IRB for Online Research: Surveys, Social Media, and Digital Data
Online research looks simple from the outside — a Qualtrics link, a Reddit scrape, a Twitter dataset — and that appearance trips up more first-time applicants than any other study design. The regulatory definitions at 45 CFR 46.102 apply online exactly as they do in person, but the operational questions (what counts as public? when is consent required? how do you verify adulthood?) are not resolved by regulation alone. Reviewers have developed norms, and knowing them saves a revision cycle.
Online surveys
Anonymous online surveys with adults on non-sensitive topics are usually exempt. The typical design: a consent page that opens the survey, a click-through that serves as documentation, no identifiers collected. Use a waiver of documentation under 45 CFR 46.117(c), cite it explicitly in your protocol, and label the request correctly.
If your survey collects identifiers — even email addresses for follow-up — the analysis is no longer anonymous and review often moves to expedited. Keep identifiers separated from response data in a linked file, and describe the separation in your data management plan. Our data management plan template shows the expected structure.
Sensitive topics — mental health, substance use, immigration status, illegal behavior — push online surveys to expedited even if identifiers are not collected, because the disclosure risk if data were breached is non-trivial. Plan accordingly.
Social media data
The question that dominates social media research is whether a post is "public" in the regulatory sense. A public Twitter post is technically observable by anyone, but participants did not post it anticipating research. Reviewers apply a reasonable-expectation-of-privacy test: would a typical user expect this content to appear in a research paper? For public figures and clearly public forums, the answer is often yes; for health communities, addiction recovery groups, and similar spaces, the answer is usually no, even if the forum is technically open.
Document your reasoning in the protocol. If you are collecting content from a space with any reasonable privacy expectation, plan for de-identification of quotes (paraphrasing rather than direct quotation is sometimes required) and avoid reporting usernames.
Digital trace data
Trace data — clickstream, app usage, wearable sensor data, search logs — is rarely anonymous even when it lacks obvious identifiers. Patterns in the data often re-identify individuals. Treat trace data as identifiable for IRB purposes unless you have strong evidence otherwise.
If you are using secondary data from a platform or a third-party aggregator, confirm the platform's terms of service permit research use and document the provenance in your protocol. Secondary-data studies have specific exempt categories under 45 CFR 46.104(d)(4) — cite the correct one.
Consent online
Three practical design choices matter:
- Key information at the top. The 2018 Common Rule revisions require a concise summary before the full consent. Online, this is the first screen — one or two short paragraphs that tell a participant what the study is, what they will do, what it will take, and what the risks are.
- Click-through confirmation. Require an explicit action before survey items are revealed. Radio buttons labeled "I agree" and "I do not agree" are standard.
- Printable version. Offer a downloadable PDF of the full form.

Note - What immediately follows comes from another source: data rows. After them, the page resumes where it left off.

(* ===== verification/PgConnection.v ===== *)
(** One call of a PostgreSQL backend around its transaction: the bounded
    acquisition of a connection, the deadline, the cancellation guard, and
    what the call's result says about the committed tables
    ([runlimit-postgres/src/lib.rs], [acquire_check_connection] of
    [admission.rs]). *)

From Stdlib Require Import Ascii String.
From stdpp Require Import prelude list gmap.
From S2P Require Import Prelude RustStd Identifier Policy Decision AttemptPolicy Key Check Observation PgErrors PgConfig PgSession PgMaintenance PgInvariant.
Open Scope Z_scope.
Open Scope list_scope.

(** What one call meets: the pool's answer within its budget, the clock once
    a connection is there, the connection's schedule, and the time the call
    takes. *)
Record PgEnv (E Db : Type) (Query : Type -> Type) := mkPgEnv {
  env_acquired : option (Result E unit);
  env_connected_at : Z;
  env_schedule : list (Step E Db Query);
  env_elapsed : Duration;
}.
Arguments mkPgEnv {E Db Query} _ _ _ _.
Arguments env_acquired {E Db Query} _.
Arguments env_connected_at {E Db Query} _.
Arguments env_schedule {E Db Query} _.
Arguments env_elapsed {E Db Query} _.

(** How a call ends: its result, and the session it leaves when it got a
    connection, with whether that connection is closed. *)
Record CallEnd (E Db : Type) (Query : Type -> Type) (R : Type) := mkCallEnd {
  ce_result : Outcome R;
  ce_session : option (Session E Db Query * bool);
}.
Arguments mkCallEnd {E Db Query R} _ _.
Arguments ce_result {E Db Query R} _.
Arguments ce_session {E Db Query R} _.

Section Calls.
Context {E Db : Type} {Query : Type -> Type} `{SqlxError E} `{Statements Query}.
Notation Session := (Session E Db Query).
Notation CallEnd := (CallEnd E Db Query).
Notation PgEnv := (PgEnv E Db Query).

(** The committed tables after a call. *)
Definition ce_db {R} (db : Db) (e : CallEnd R) : Db :=
  match ce_session e with Some (s, _) => committed s | None => db end.

Definition acquire_check_connection (acquired : option (Result E unit))
    : Result (CheckError E) unit :=
  match acquired with
  | None => Err (TimedOutBeforeCommit CheckPhase_AcquiringConnection)
  | Some r => map_err DefinitelyNotConsumed r
  end.

(** [match result { Ok(outcome) => outcome.map(Ok), Err(outcome) =>
    outcome.map(Err) }]. *)
Definition merged {X D} (run : Session * Outcome (Result (ConnectionOutcome X) (ConnectionOutcome D)))
    : Session * Outcome (ConnectionOutcome (Result X D)) :=
  match run with
  | (s, Done (Ok outcome)) => (s, Done (ConnectionOutcome_map outcome Ok))
  | (s, Done (Err outcome)) => (s, Done (ConnectionOutcome_map outcome Err))
  | (s, Panic) => (s, Panic)
  end.

(** A connection's transaction under the guard. *)
Definition guarded_run {X D} (s : Session)
    (run : Session -> Session * Outcome (ConnectionOutcome (Result X D))) : CallEnd (Result X D) :=
  let guarded_connection := guard_new in
  match run s with
  | (s, Done outcome) =>
      let '(result, closed) := guard_finish guarded_connection outcome in
      mkCallEnd (Done result) (Some (s, closed))
  | (s, Panic) => mkCallEnd Panic (Some (s, guard_drop guarded_connection))
  end.

Definition connect (db : Db) (env : PgEnv) : Session := mkSession db db (env_schedule env) false.

(** ** What results say *)

(** A call consumed, or possibly consumed, when its transaction's tables are
    the committed ones. *)
Definition published_tables {R} (e : CallEnd R) : Prop :=
  exists s closed, ce_session e = Some (s, closed) /\ committed s = working s.

Definition settled {R} (status : ConsumptionStatus) (db : Db) (e : CallEnd R) : Prop :=
  match status with
  | Consumed => published_tables e
  | NotConsumed => ce_db db e = db
  | PossiblyConsumed => ce_db db e = db \/ published_tables e
  end.

(** A connection that goes back to its pool has answered everything. *)
Definition clean_connection {R} (e : CallEnd R) : Prop :=
  match ce_session e with Some (s, false) => busy s = false | _ => True end.

Definition call_status {D} (consumption : D -> ConsumptionStatus) (r : Result (CheckError E) D)
    : ConsumptionStatus :=
  match r with Ok d => consumption d | Err e => CheckError_consumption e end.

(** Results that consumed or did not. *)
Definition reports {D} (consumption : D -> ConsumptionStatus) : Prop :=
  forall d, consumption d = Consumed \/ consumption d = NotConsumed.

(** A certain transaction settles its call. *)
Lemma guarded_settled {D} (consumption : D -> ConsumptionStatus) db env
    (m : Tx E Db Query (CheckError E) (ConnectionOutcome D)) :
  reports consumption -> certain not_consumed (fun d => consumption d = Consumed) m ->
  let e := guarded_run (connect db env) (fun s => merged (m s)) in
  match ce_result e with
  | Done r => settled (call_status consumption r) db e
  | Panic => ce_db db e = db
  end /\ clean_connection e.
Proof.
  intros Hrep Hm. specialize (Hm (connect db env)). unfold guarded_run.
  destruct (m (connect db env)) as [s [[o|o]|]]; cbn; [| |done].
  - destruct Hm as (Hpub & Hnot & Hbusy). destruct o as [d|d]; cbn in *;
      (split; [|by try apply Hbusy]); destruct (Hrep d) as [Hd|Hd]; rewrite Hd; cbn.
    1,3: eexists _, _; split; [done|by apply Hpub].
    all: apply Hnot; rewrite Hd; done.
  - destruct Hm as (Hpub & Hnot & Hbusy). destruct o as [d|d]; cbn in *;
      (split; [|by try apply Hbusy]); unfold not_consumed in *;
      (destruct (CheckError_consumption d) eqn:Hd; cbn;
       [by destruct d|by apply Hpub|]); destruct Hnot as [Hc|Hc]; try done;
      first [by left|right; eexists _, _; by split].
Qed.

(** The same for maintenance, whose every result is published. *)
Lemma guarded_maintenance {D} (db : Db) env
    (m : Tx E Db Query (MaintenanceError E) (ConnectionOutcome D)) :
  certain (no_rows_removed (E := E)) (fun _ => True) m ->
  let e := guarded_run (connect db env) (fun s => merged (m s)) in
  clean_connection e
  /\ match ce_result e with
     | Done (Ok _) => published_tables e
     | Done (Err error) => if may_have_removed_rows error then ce_db db e = db \/ published_tables e
                           else ce_db db e = db
     | Panic => ce_db db e = db
     end.
Proof.
  intros Hm. specialize (Hm (connect db env)). unfold guarded_run.
  destruct (m (connect db env)) as [s [[o|o]|]]; cbn; [| |done].
  - destruct Hm as (Hpub & _ & Hbusy). destruct o as [d|d]; cbn in *; (split; [by try apply Hbusy|]);
      (eexists _, _; split; [done|by apply Hpub]).
  - destruct Hm as (Hpub & Hnot & Hbusy). unfold no_rows_removed in *.
    destruct o as [d|d]; cbn in *; (split; [by try apply Hbusy|]);
      (destruct (may_have_removed_rows d) eqn:Hd; [|by apply Hpub]);
      (destruct Hnot as [Hc|Hc]; try done; first [by left|right; eexists _, _; by split]).
Qed.

(** A failed acquisition settles its call. *)
Lemma acquisition_settled {D} (consumption : D -> ConsumptionStatus) (db : Db) acquired (e : CheckError E) :
  acquire_check_connection acquired = Err e ->
  settled (call_status consumption (Err e)) db (mkCallEnd (Done (Err e)) None : CallEnd (Result (CheckError E) D)).
Proof. destruct acquired as [[|err]|]; cbn; intros [= <-]; done. Qed.

(** Invariants of the tables survive calls. *)
Lemma guarded_preserves {X D} (I : Db -> Prop) db env (m : Tx E Db Query X (ConnectionOutcome D)) :
  preserves I m -> I db -> Forall (sound_step I) (env_schedule env) ->
  I (ce_db db (guarded_run (connect db env) (fun s => merged (m s)))).
Proof.
  intros Hm Hdb Henv. destruct (Hm (connect db env)) as [Hc _]; [by split_and!|].
  unfold guarded_run. by destruct (m (connect db env)) as [s [[[d|d]|[e|e]]|]].
Qed.
End Calls.

(** * Failures of decoding *)

Section StorageFailures.
Context {E Db : Type} {Query : Type -> Type} `{SqlxError E}.

(** Failures of decoding are storage invariants. *)
Definition storage_failure {A} (r : Result (CheckError E) A) : Prop :=
  forall e, r = Err e -> exists i, e = StorageInvariant i.

Lemma storage_failure_bind {A B} (r : Result (CheckError E) A) (f : A -> Result (CheckError E) B) :
  storage_failure r -> (forall a, storage_failure (f a)) -> storage_failure (r ≫= f).
Proof. intros Hr Hf. destruct r as [a|e]; [apply Hf|]. intros e' [= <-]. by apply Hr. Qed.

Lemma storage_failure_ok {A} (a : A) : storage_failure (Ok a).
Proof. done. Qed.

Lemma storage_failure_ret {A} (a : A) : storage_failure (mret a).
Proof. done. Qed.

Lemma storage_failure_err {A} detail : storage_failure (A := A) (Err (storage_invariant detail)).
Proof. intros e [= <-]. by eexists. Qed.

(** A shaper of decisions: it fails only on protocol violations. *)
Lemma certain_build {D D'} (published : D' -> Prop) (r : Result (CheckError E) D)
    (f : D -> Tx E Db Query (CheckError E) (ConnectionOutcome D')) :
  storage_failure r ->
  (forall d, r = Ok d -> certain not_consumed published (f d)) ->
  certain not_consumed published (lift (map_err Reusable r) ≫= f).
Proof.
  intros Hs Hf. apply certain_lift.
  - intros o. destruct r as [d|e]; [done|]. intros [= <-]. by destruct (Hs e eq_refl) as [i ->].
  - intros d. destruct r as [d'|e]; [|done]. intros [= <-]. by apply Hf.
Qed.
End StorageFailures.

Create HintDb storage discriminated.
#[export] Hint Resolve storage_failure_ok storage_failure_ret storage_failure_err : storage.

(** Walks through a decoder. *)
Ltac decoding :=
  repeat first
    [ progress auto with storage
    | apply storage_failure_bind; [|intros ?]
    | match goal with |- storage_failure (if ?b then _ else _) => destruct b end
    | match goal with |- storage_failure (match ?x with _ => _ end) => destruct x end ].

For consent language specifically drafted for online studies, the consent form guide includes sample paragraphs and the consent form template has the required structure.
Verifying adulthood
If your protocol excludes minors, you cannot just say so — you have to have a plan to enforce it. Standard approaches are self-reported date of birth, a gating question with a skip logic that ends the survey for minors, and placement of recruitment materials on adult platforms. None of these are airtight, and reviewers accept them as reasonable mitigation rather than proof. For research where the distinction matters substantially, a more robust verification (payment system, account verification) may be required.
Data security online
Describe, specifically:
- The platform used (Qualtrics, REDCap, SurveyMonkey, custom application).
- Encryption at rest and in transit.
- Who at your institution administers the account.
- Where data is exported and how it is stored locally.
- How IP address collection is disabled (most platforms collect IPs by default — turn this off in the survey settings and confirm in the protocol).
For tool-assisted study design that complements the IRB view of online research, Subthesis research tools covers research methodology in a way that maps cleanly to IRB protocol sections.
Recruitment on social media
Recruiting through social media is generally fine; attach the exact text of every post, including images. Reviewers want to see what the participant will see. For snowball recruitment, describe the mechanism and acknowledge that response rates cannot be calculated.
The synthesis
Online research is not lower-risk by default; it is differently risky. Confidentiality breaches are more likely, consent is harder to verify, and the privacy expectations of participants are less well defined. Reviewers know this, and a protocol that names the risks specifically — rather than dismissing them — moves faster than one that treats "online" as a synonym for "low risk."